20 Karl Marx, The Eighteenth Brumaire of Louis Bonaparte (New York: International Publishers, 1963), pp. 15-17. Marx distinguished such self-sanctioning by identification with a heroic past from his own call for a proletarian revolution: "The social revolution of the nineteenth century cannot draw its poetry from the past, but only from the future" (p. 18). In "The Resurrected Romans" (The Tradition of the New [New York: McGraw-Hill, 1965]), Harold Rosenberg turns Marx's observation back against the revolutionary optimism it was designed to serve: "The true image of the historical drama would be less The Communist Manifesto, with its symmetrical human movements, than Hamlet, in which those on stage are exposed at all times to the never-quieted dead" (p. 168). That Hamlet is no longer regarded as Shakespeare's preeminent masterpiece, as it was in the age of romantic and revolutionary enthusiasm, may be partly because we are more aware of the problematic character of revolutionary hopes.
21 Some of the common players, in the period when Shakespeare was starting in the theater, ventured to enter the Marprelate controversy on the establishment side, and after initial encouragement, were told firmly to leave religious matters alone.
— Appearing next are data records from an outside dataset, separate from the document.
(** Whatever operations a group applies, in any order and any number of
    times, from any well-formed state: it never ends the process; the
    configurations it holds are numbered 0, 1, 2, ... without a gap, the last
    one is the latest; none is removed or replaced; every one added is that of
    an InstallShardConfig operation; and no time stamp becomes negative. *)
Theorem configs_in_order g ops st :
  skv_ok st → Forall started_op ops →
  ∃ st', applyOps g ops st = Ok st' ∧ skv_ok st' ∧
    ∃ added, AllConfigs st' = AllConfigs st ++ added ∧
      ∀ c, c ∈ added → ∃ op, op ∈ ops ∧ OpKind op = InstallShardConfig ∧ ShardConfig op = c.
Proof. apply applyOps_configs. Qed.

(** The calls the ticker starts. *)
Lemma acquireShardTicker_ok {R} `{!RaftService R Op} (kv : ShardKV R) :
  skv_ok (state kv) → (rs_GetState (rf kv)).2 = true →
  ∃ calls, acquireShardTicker kv = Ok calls ∧
    map fst calls = lagging (gid kv) (state kv) ∧
    ∀ sid c, (sid, c) ∈ calls →
      AllConfigs (state kv) !! Z.to_nat (Num (LatestConfig (state kv)) - 1) = Some c ∧
      Num c = Num (LatestConfig (state kv)) - 1 ∧
      owner (LatestConfig (state kv)) sid = gid kv ∧
      timestamp (state kv) sid < Num (LatestConfig (state kv)).
Proof.
  intros Hok Hl. unfold acquireShardTicker. rewrite Hl, allShardsUpToDate_eq. cbn.
  set (st := state kv) in *. case_bool_decide as Hlag; cbn.
  { exists []. rewrite Hlag. set_solver. }
  pose proof (skv_num _ Hok) as Hz.
  assert (∃ sid, sid ∈ lagging (gid kv) st) as [sid Hs] by (destruct (lagging _ st); [done|eexists; left]).
  apply list_elem_of_filter in Hs as [[_ Ht] _]. pose proof (so_stamps _ Hok sid).
  destruct (go_index_in_range (AllConfigs st) (zlen (AllConfigs st) - 2)) as (c & -> & Hc); [lia|].
  eexists. split; [done|]. split.
  { rewrite map_map. apply map_id. }
  intros sid' c' (s & [= <- <-] & [[Ho Hts] _]%list_elem_of_filter)%list_elem_of_fmap.
  replace (zlen (AllConfigs st) - 2) with (Num (LatestConfig st) - 1) in Hc by lia.
  split_and!; [done| |done|done]. rewrite (so_num _ Hok _ _ Hc). lia.
Qed.

(** The leader's ticker never reads its configurations out of range: from
    a well-formed state it starts one AcquireShards per shard that the latest
    configuration gives to the group and whose contents are older, and asks
    for it the group that owned the shard in the configuration before. *)
Theorem acquire_ticker_targets_previous {R} `{!RaftService R Op} (kv : ShardKV R) :
  skv_ok (state kv) → (rs_GetState (rf kv)).2 = true →
  ∃ calls, acquireShardTicker kv = Ok calls ∧
    map fst calls = lagging (gid kv) (state kv) ∧
    ∀ sid c, (sid, c) ∈ calls →
      AllConfigs (state kv) !! Z.to_nat (Num (LatestConfig (state kv)) - 1) = Some c ∧
      Num c = Num (LatestConfig (state kv)) - 1 ∧
      owner (LatestConfig (state kv)) sid = gid kv ∧
      timestamp (state kv) sid < Num (LatestConfig (state kv)).
Proof. apply acquireShardTicker_ok. Qed.

(** The tickers and acquireShards only start operations. *)
Definition only_raft {R} (kv kv' : ShardKV R) : Prop := ∃ r, kv' = kv <| rf := r |>.

Lemma only_raft_refl {R} (kv : ShardKV R) : only_raft kv kv.
Proof. exists (rf kv). by destruct kv. Qed.

Lemma shardConfigTicker_raft {R} `{!RaftService R Op} query (kv kv' : ShardKV R) :
  shardConfigTicker query kv = Ok kv' → only_raft kv kv'.
Proof.
  unfold shardConfigTicker. rewrite allShardsUpToDate_eq. cbn [mbind Res_bind].
  destruct (negb _); [intros [= <-]; apply only_raft_refl|].
  destruct (negb _); [intros [= <-]; apply only_raft_refl|].
  case_decide; [intros [= <-]; apply only_raft_refl|].
  destruct (rs_GetState (rf kv)).2; intros [= <-]; [by eexists|apply only_raft_refl].
Qed.

Lemma acquireShards_raft {R} `{!RaftService R Op} call sid target (kv kv' : ShardKV R) :
  acquireShards call sid target kv = Ok kv' → only_raft kv kv'.
Proof.
  unfold acquireShards. intros (reply & _ & [= <-])%bind_Ok. destruct reply as [reply|]; [|apply only_raft_refl].
  unfold handleAcquireShardReply. destruct (rs_GetState (rf kv)).2; [by eexists|apply only_raft_refl].
Qed.

(** No server answers ASFiller. *)
Lemma AcquireShards_not_filler {R} `{!RaftService R Op} args (kv : ShardKV R) :
  ASR_Error (AcquireShards args kv) ≠ ASFiller.
Proof. unfold AcquireShards. destruct (negb _); [done|]. by case_decide. Qed.

(** ** Moving a shard *)

Lemma mergeLastRequest_lookup (l : list (Z * Z)) (last : gmap Z Z) c :
  NoDup l.*1 →
  match (list_to_map l : gmap Z Z) !! c with
  | Some v => default 0 (foldl mergeLastRequest last l !! c) = default 0 (last !! c) `max` v
  | None => foldl mergeLastRequest last l !! c = last !! c
  end.
Proof.
  revert last. induction l as [|[c1 v1] l IH]; intros last Hnd; cbn; [by rewrite lookup_empty|].
  apply NoDup_cons in Hnd as [Hni Hnd]. specialize (IH (mergeLastRequest last (c1, v1)) Hnd).
  destruct (decide (c = c1)) as [->|Hne].
  - rewrite lookup_insert_eq. rewrite (not_elem_of_list_to_map_1 l c1 Hni) in IH. rewrite IH.
    unfold mergeLastRequest. cbn. case_decide; [rewrite lookup_insert_eq; cbn|]; lia.
  - rewrite lookup_insert_ne by done.
    assert (mergeLastRequest last (c1, v1) !! c = last !! c) as E.
    { unfold mergeLastRequest. case_decide; [by rewrite lookup_insert_ne|done]. }
    rewrite E in IH. exact IH.
Qed.

Lemma mergeLastRequest_map (m last : gmap Z Z) c :
  match m !! c with
  | Some v => default 0 (foldl mergeLastRequest last (map_to_list m) !! c) = default 0 (last !! c) `max` v
  | None => foldl mergeLastRequest last (map_to_list m) !! c = last !! c
  end.
Proof.
  pose proof (mergeLastRequest_lookup (map_to_list m) last c (NoDup_fst_map_to_list m)) as H.
  by rewrite list_to_map_to_list in H.
Qed.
The Anglican establishment, under Archbishop Whitgift, was savagely repressing the radicals, resisting any further development of the reformation tendency. See E. K. Chambers, The Elizabethan Stage (Oxford: Clarendon Press, 1923), vol. 1, pp. 261, 295.
22 Theodore Spencer explored Christian attitudes toward death in relation to the drama in Death and Elizabethan Tragedy (Cambridge: Harvard University Press, 1936).